The New South Wales (NSW) state government said it is engaged in an “escalation in enforcement response” against improper ATM locations in licensed gambling venues, part of a wider, toughening response to industry non-compliance.
Liquor & Gaming NSW on Tuesday (January 23) said it issued 16 penalty notices and launched 13 prosecutions of licensed venues in 2023 over “ATM location breaches”, with the latest conviction seeing Sydney’s Vbar paying the prosecutor’s costs of A$5,500 ($3,600).
The bar was found guilty in a Sydney local court of locating a cash machine in an “ATM room” that was attached to the bar’s gaming room and accompanied by the letters “ATM” on the door of the room, the regulator said in a statement.
“ATMs must be located in a part of the venue completely separate to gaming rooms or any other part of a venue where gaming machines are located, even if the internal design or fit-out of the room acts to screen the ATM,” said Jane Lin, executive director of regulatory operations.
Tuesday’s public statement on licensed operators, apparently the first to announce annual punitive data for the segment, amounts to a reading of the riot act to the lucrative slot machine segment, and follows a similar Liquor & Gaming NSW warning to corporate bookmakers.
In a first for the regulator, Liquor & Gaming NSW last week released details of all penalty notices and prosecutions for corporate bookmakers in 2023, including previously undisclosed prosecutions, with all offences involving illegal advertising.
As with the ATM punishments, the regulator did not announce most of the improper advertising cases at the time the prosecutions were launched or convictions recorded.
That summary announcement followed an industry-wide warning to bookmakers in December to rein in their conduct or face tougher enforcement, and even a legislative response, if operators do not comply.

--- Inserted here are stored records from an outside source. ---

(* ===== verification/Prelude.v ===== *)
(** * vnode: a verification development

    vnode is a Kubernetes operator that gives tenant clusters (vclusters)
    virtual nodes and runs the pods scheduled on them as pods of the host
    cluster.  This library models its Go code and proves what each part does.

    ** The program

    A [VNodePool] resource of the host cluster declares a number of virtual
    nodes for one tenant.  Three controllers act on it:
    - the VNodePool controller keeps the declared number of [VNode] resources
      and removes them when the pool is deleted (a finalizer guards that);
    - the VNode controller registers each node in the tenant cluster (a Node
      object and a Lease) and refreshes it, with a growing requeue delay;
    - the pod sync controller translates the tenant's pods on ready nodes into
      host pods, copies the ConfigMaps and Secrets they mount, carries the
      status back and removes orphans.
    The domain services between them (node, pool, pod, pod execution) reach the
    clusters through ports; adapters implement the ports with Kubernetes
    clients.  The controllers share the clusters and one cache of tenant
    clients.

    ** How it is modelled

    A Go function that talks to a cluster is a value of [GoProg.prog]: a tree
    that issues one call at a time and goes on with the reply, may run a
    critical section over the shared client cache, may return or panic.
    Errors are values ([Prelude.error]) with Go's wrapping and [errors.Is].
    [for range] loops are [GoProg.for_range], with [Next] for the end of an
    iteration and [Return] for a return out of the loop.  Programs are run
    against a handler ([GoProg.run]) and reasoned about with a weakest
    precondition ([GoProg.wp]) against a specification of the environment, or
    with the predicate [GoProg.issues] on the calls they may make.

    Code that is not in the repository is a parameter: the library functions are
    the class [Kube.KubeLibs], with their documented behaviour in
    [Kube.KubeLibsLaws] (an instance is in Libs.v); the API servers are the
    specification [ApiServer.kube_spec], in which a server may fail with any
    error of a set [faults] and a failed write may or may not have been applied
    (an in-memory server that meets it is in Testbed.v).

    Theorems about one reconciliation take it alone: reads reflect the writes
    before them.  Concurrent.v puts the controllers beside each other: a step
    relation interleaves their calls one by one, answers the reads of the
    manager's client from any earlier state (the informer cache), refuses
    updates made from an outdated version, lets other parties write between any
    two calls and restarts the operator at any time.  Interleaving.v gives the
    reasoning: what a program may rely on and what it guarantees.

    Values of the model are immutable; DeepCopy.v checks, on a memory with
    pointers (GoHeap.v), where the code relies on copies for that.

    ** Files

    - Prelude.v: [int32], errors, strings, map lemmas, tactics, hints.
    - GoProg.v: programs, loops, execution, rules of [wp] and [issues].
    - Model.v, PodModel.v: internal/domain/model (pools, nodes, pods and their
      translation).
    - Kube.v: api/v1alpha1, the core objects, the calls, the libraries.
    - Libs.v, ApiServer.v, Testbed.v: an instance of the libraries, the
      specification of the API servers, an in-memory server.
    - Ports.v: internal/domain/ports.
    - PodClient.v, NodeRepo.v: kubeclient/pod_client.go and client.go.
    - Registrar.v: kubeclient/kubeconfig.go and virtualkubelet/registrar.go.
    - NodeStore.v: the contract of the node repository (a class) and the proof
      that [Save], [Delete] and [ListByPool] meet it on API servers.
    - Tenants.v: the contract of the registrar and its proof: registration
      leaves the host cluster alone.
    - Registration.v: what registration and deregistration leave in the tenant
      cluster; the client cache; the kubeconfig keys.
    - PodService.v, NodeService.v, PoolService.v, Execution.v:
      internal/domain/service.
    - Lifecycle.v: the contract of provisioning and removal, proved from the
      contracts of repository and registrar; status updates.
    - Scaling.v: the scaling of a pool, proved from the contract of the
      lifecycle.
    - HostPods.v: drift detection, round trips of pods and statuses.
    - Shutdown.v: a stopped context is never reported as an error.
    - PoolReconciler.v, NodeReconciler.v, PodSyncReconciler.v:
      internal/adapter/inbound/reconciler, and the metrics.
    - Statuses.v: conditions, status patches, requeue delays, event routing.
    - Config.v, System.v: internal/config and the wiring of cmd/vnode/main.go.
    - NodePools.v: scaling, removal and status updates of the wired operator on
      API servers, with concrete runs.
    - Footprint.v: the calls each controller can make; the finalizer.
    - PodSafety.v: confinement of what is written to the host; cleanup.
    - Orphans.v, Coverage.v, Resources.v: what a whole pass of [ReconcilePool]
      leaves on the host: no pod that no tenant pod asks for, one for each that
      asks, and the ConfigMaps and Secrets they mount.
    - Interleaving.v, Concurrent.v: rely and guarantee for programs; the three
      controllers of main.go running at once.
    - StatusSync.v: after such a pass tenant pods show the status of their host
      pods.
    - Deletion.v: a deleted pool goes away in one undisturbed pass.
    - Guarantees.v: what holds in every state the running operator can reach.
    - Races.v: executable schedules, two interleavings that go wrong, and the
      runs on which the guarantees are seen.
    - Work.v: the number of API calls of a reconciliation.
    - GoHeap.v, DeepCopy.v: memory, and api/v1alpha1/zz_generated.deepcopy.go.
    - Startup.v: [init] and [main] of cmd/vnode/main.go, the scheme, and the
      watches of the controllers ([SetupWithManager]).

    ** What is shown

    - Scaling (NodePools.v): a successful reconciliation leaves the declared
      number of nodes and reports the stored ones, if the generated names are
      free; if one is taken it reports a node that does not exist.
    - Nodes (NodePools.v, Registration.v, Lifecycle.v): what success of
      provisioning, registration, status update and removal means in the two
      clusters; a ready node is not written again.
    - Pods (PodModel.v, HostPods.v, PodSafety.v, Orphans.v, Coverage.v,
      Resources.v, StatusSync.v): labels, credentials and workload under translation,
      exactness and limits of drift detection, stability of an admitted pod,
      confinement of every write to the host, completeness of the cleanup, and
      that the host pods, ConfigMaps, Secrets and statuses left by a successful
      pass are those the tenant pods ask for.
    - Controllers (Footprint.v, Statuses.v, Shutdown.v, Deletion.v, Work.v):
      the calls of each and their number, the guard of the finalizer and the
      end of a deletion, settled statuses, delays, stopped contexts.
    - The running operator (Guarantees.v): in every interleaving the VNodes stay
      well formed, pools keep what their owners wrote, host pods are confined.
    - The process (Startup.v, DeepCopy.v): how it starts or fails to, which
      events lead to which requests, which copies are independent.
    - Defects and divergences from the documentation are stated as theorems on
      the same definitions (taken names, ambiguous host names, lost taints,
      ignored isolation backend, unseen drift, a VNode that outlives its pool,
      a lost condition, a deep copy that shares the spec).

    ** Bounds and fuel

    Counts are [int32] with the wrap-around written out ([int32]).  The only
    fuelled recursion is the requeue loop (six iterations; five doublings pass
    the cap, and [Statuses.requeueBackoff_spec] shows that more fuel changes
    nothing).  Retries on conflict are bounded by the library; the laws say by
    some number of attempts, and no theorem depends on which
    ([Work.reconciliations_end] has it as a factor).

    ** What is not modelled

    The insides of the manager (queues, rate limits, leader election, serving
    metrics and checks): Startup.v knows the calls that set it up and the
    requests its documentation promises, Concurrent.v assumes only that a
    controller handles one request at a time.  Logging and the registration of
    the metrics.  Fields of core objects the operator neither reads nor writes,
    which are opaque and handed back unchanged.  A pod that is deleted stays,
    marked, as the kubelet that stops it is not part of the program.  Slices in
    GoHeap.v span their arrays, so that appending in place is not covered.
    Planned next: exact counts of the metrics, and progress of the running
    operator under fair schedules. *)

From stdpp Require Export gmap strings list fin_maps pretty.
From Stdlib Require Export Ascii.
From Stdlib Require Export Lia ZArith.

Declare Scope go_scope.
Delimit Scope go_scope with go.

(** ** Machine integers

    Go's [int32] conversion keeps the low 32 bits and reads them in two's
    complement. *)
Definition int32_min : Z := -2147483648.
Definition int32_max : Z := 2147483647.

Definition int32 (z : Z) : Z :=
  (z + 2147483648) `mod` 4294967296 - 2147483648.

Definition is_int32 (z : Z) : Prop := (int32_min <= z <= int32_max)%Z.

(** ** Errors as Go values

    [fmt.Errorf] without [%w] gives a leaf ([ErrText]); with [%w] it gives a
    node that keeps the cause reachable ([ErrWrap]); [suffix] is the text that
    follows the verb.  [ErrStatus] is the value the Kubernetes clients return
    for an answer of the API server. *)
Inductive StatusReason : Type :=
| ReasonNotFound
| ReasonAlreadyExists
| ReasonConflict
| ReasonOther (r : string).

Inductive error : Type :=
| ErrText (msg : string)
| ErrWrap (prefix : string) (cause : error)
| ErrStatus (reason : StatusReason) (msg : string)
| ErrCanceled
| ErrDeadlineExceeded
| ErrPodTerminating.

#[export] Instance StatusReason_eq_dec : EqDecision StatusReason.
Proof. solve_decision. Defined.
#[export] Instance error_eq_dec : EqDecision error.
Proof. solve_decision. Defined.

(** The text of an error ([err.Error()]). *)
Fixpoint Error (e : error) : string :=
  match e with
  | ErrText m => m
  | ErrWrap p c => p +:+ Error c
  | ErrStatus _ m => m
  | ErrCanceled => "context canceled"
  | ErrDeadlineExceeded => "context deadline exceeded"
  | ErrPodTerminating => "host pod is terminating, waiting for deletion to complete"
  end.

(** [errors.Is(e, target)] for a sentinel: some error of the chain is it. *)
Fixpoint errors_Is (e target : error) : bool :=
  bool_decide (e = target) ||
  match e with
  | ErrWrap _ c => errors_Is c target
  | _ => false
  end.

(** The two errors a stopped or expired context produces. *)
Definition is_context_error (e : error) : bool :=
  errors_Is e ErrCanceled || errors_Is e ErrDeadlineExceeded.

(** The pair [(value, error)] of a call whose value is meaningless when the
    error is not nil. *)
Inductive res (A : Type) : Type :=
| Ok (a : A)
| Err (e : error).
Arguments Ok {A} a.
Arguments Err {A} e.

Definition res_err {A} (r : res A) : option error :=
  match r with Ok _ => None | Err e => Some e end.

(** ** Strings *)

(** Go's [m[k]] on a [map[string]string]: the zero value when [k] is absent. *)
Definition map_get (m : gmap string string) (k : string) : string :=
  default "" (m !! k).

(** No character of [s] is [c]. *)
Fixpoint no_char (c : Ascii.ascii) (s : string) : bool :=
  match s with
  | EmptyString => true
  | String a s' => negb (Ascii.eqb a c) && no_char c s'
  end.

Lemma no_char_String c a s :
  no_char c (String a s) = true -> a <> c /\ no_char c s = true.
Proof.
  simpl. intros [H1 H2]%andb_prop. split; [|done].
  intros ->. by rewrite Ascii.eqb_refl in H1.
Qed.

(** A separator that does not occur in the left parts makes concatenation
    injective. *)
Lemma sep_inj c s1 s2 t1 t2 :
  no_char c s1 = true -> no_char c t1 = true ->
  s1 +:+ String c s2 = t1 +:+ String c t2 -> s1 = t1 /\ s2 = t2.
Proof.
  revert t1. induction s1 as [|a s1 IH]; intros [|b t1] Hs Ht Heq; simpl in *.
  - by simplify_eq.
  - apply (no_char_String c b t1) in Ht as [Hb _]. by injection Heq.
  - apply (no_char_String c a s1) in Hs as [Ha _]. by injection Heq.
  - apply (no_char_String c a s1) in Hs as [_ Hs].
    apply (no_char_String c b t1) in Ht as [_ Ht].
    injection Heq as -> Heq. destruct (IH t1 Hs Ht Heq) as [-> ->]. done.
Qed.

Lemma append_assoc s1 s2 s3 : s1 +:+ (s2 +:+ s3) = (s1 +:+ s2) +:+ s3.
Proof. induction s1 as [|a s1 IH]; [done|]. exact (f_equal (String a) IH). Qed.

Lemma append_nil_r s : s +:+ "" = s.
Proof. induction s as [|a s IH]; [done|]. exact (f_equal (String a) IH). Qed.

(** ** Machine-integer lemmas *)

Lemma int32_id z : is_int32 z -> int32 z = z.
Proof.
  unfold is_int32, int32_min, int32_max, int32. intros H.
  rewrite Z.mod_small; lia.
Qed.

Lemma int32_range z : is_int32 (int32 z).
Proof.
  unfold is_int32, int32_min, int32_max, int32.
  pose proof (Z.mod_pos_bound (z + 2147483648) 4294967296 ltac:(lia)). lia.
Qed.

(** ** Error lemmas *)

Lemma errors_Is_wrap p c t :
  (forall p' c', t <> ErrWrap p' c') -> errors_Is (ErrWrap p c) t = errors_Is c t.
Proof.
  intros Ht. simpl. rewrite bool_decide_false; [done|].
  intros Heq. by apply (Ht p c).
Qed.

Lemma is_context_error_wrap p c : is_context_error (ErrWrap p c) = is_context_error c.
Proof. unfold is_context_error. by rewrite !errors_Is_wrap. Qed.

Lemma errors_Is_refl e : errors_Is e e = true.
Proof. destruct e; simpl; by rewrite ?bool_decide_true. Qed.

(** ** Finite maps as lists *)

Lemma map_to_list_filter_perm {A} (P : (string * string) * A -> Prop)
    `{!forall x, Decision (P x)} (m : gmap (string * string) A) :
  base.filter P (map_to_list m) ≡ₚ map_to_list (base.filter P m).
Proof.
  rewrite map_filter_alt. symmetry. apply map_to_list_to_map.
  apply (sublist_NoDup _ ((map_to_list m).*1)); [apply NoDup_fst_map_to_list|].
  apply fmap_sublist, sublist_filter.
Qed.

Create HintDb vnode discriminated.
#[export] Hint Rewrite is_context_error_wrap : vnode.
#[export] Hint Resolve int32_range : vnode.

(** ** Tactics *)

(** Split a conjunction of hypotheses and goals, then try the easy closers. *)
Ltac finish := repeat split; simplify_eq/=; eauto with vnode; try done; try lia.

(** Case on the scrutinee of the first [match] of the goal. *)
Ltac case_goal :=
  match goal with
  | |- context [match ?x with _ => _ end] => destruct x eqn:?
  end.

Tuesday’s statement did the same, hinting at a failure in deterrence while warning of “an enforcement response in the form of large fines, potential disciplinary action, or the issue of statutory directions to require that changes be made at a venue”.
The statement added that the regulator is “focusing on the placement of ATMs and gambling harm minimisation measures involving withdrawal from credit cards, as part of a targeted compliance campaign over the summer months”.
“Inspectors have conducted 437 inspections at high-risk hotels and clubs across more than 30 [licensed venues] since December 1, 2023, and will continue to closely monitor these gaming venues,” it said.
In particular, inspectors are watching for visibility of interior gaming-related signage from outside venues, venue layouts that “compel” customers to pass through gaming areas and the presence of mandatory self-exclusion signs in gaming rooms.
The NSW government regulator and the affiliated Independent Liquor and Gaming Authority (ILGA) have been subjected to sustained criticism over compliance failures across the industry, including casinos, slot machine operators, corporate bookmakers and retail wagering.
Their acceleration of enforcement responses loosely shadows the shift to a much harder line on enforcement by neighbouring Victoria state’s gambling regulator, the Victorian Gambling and Casino Control Commission.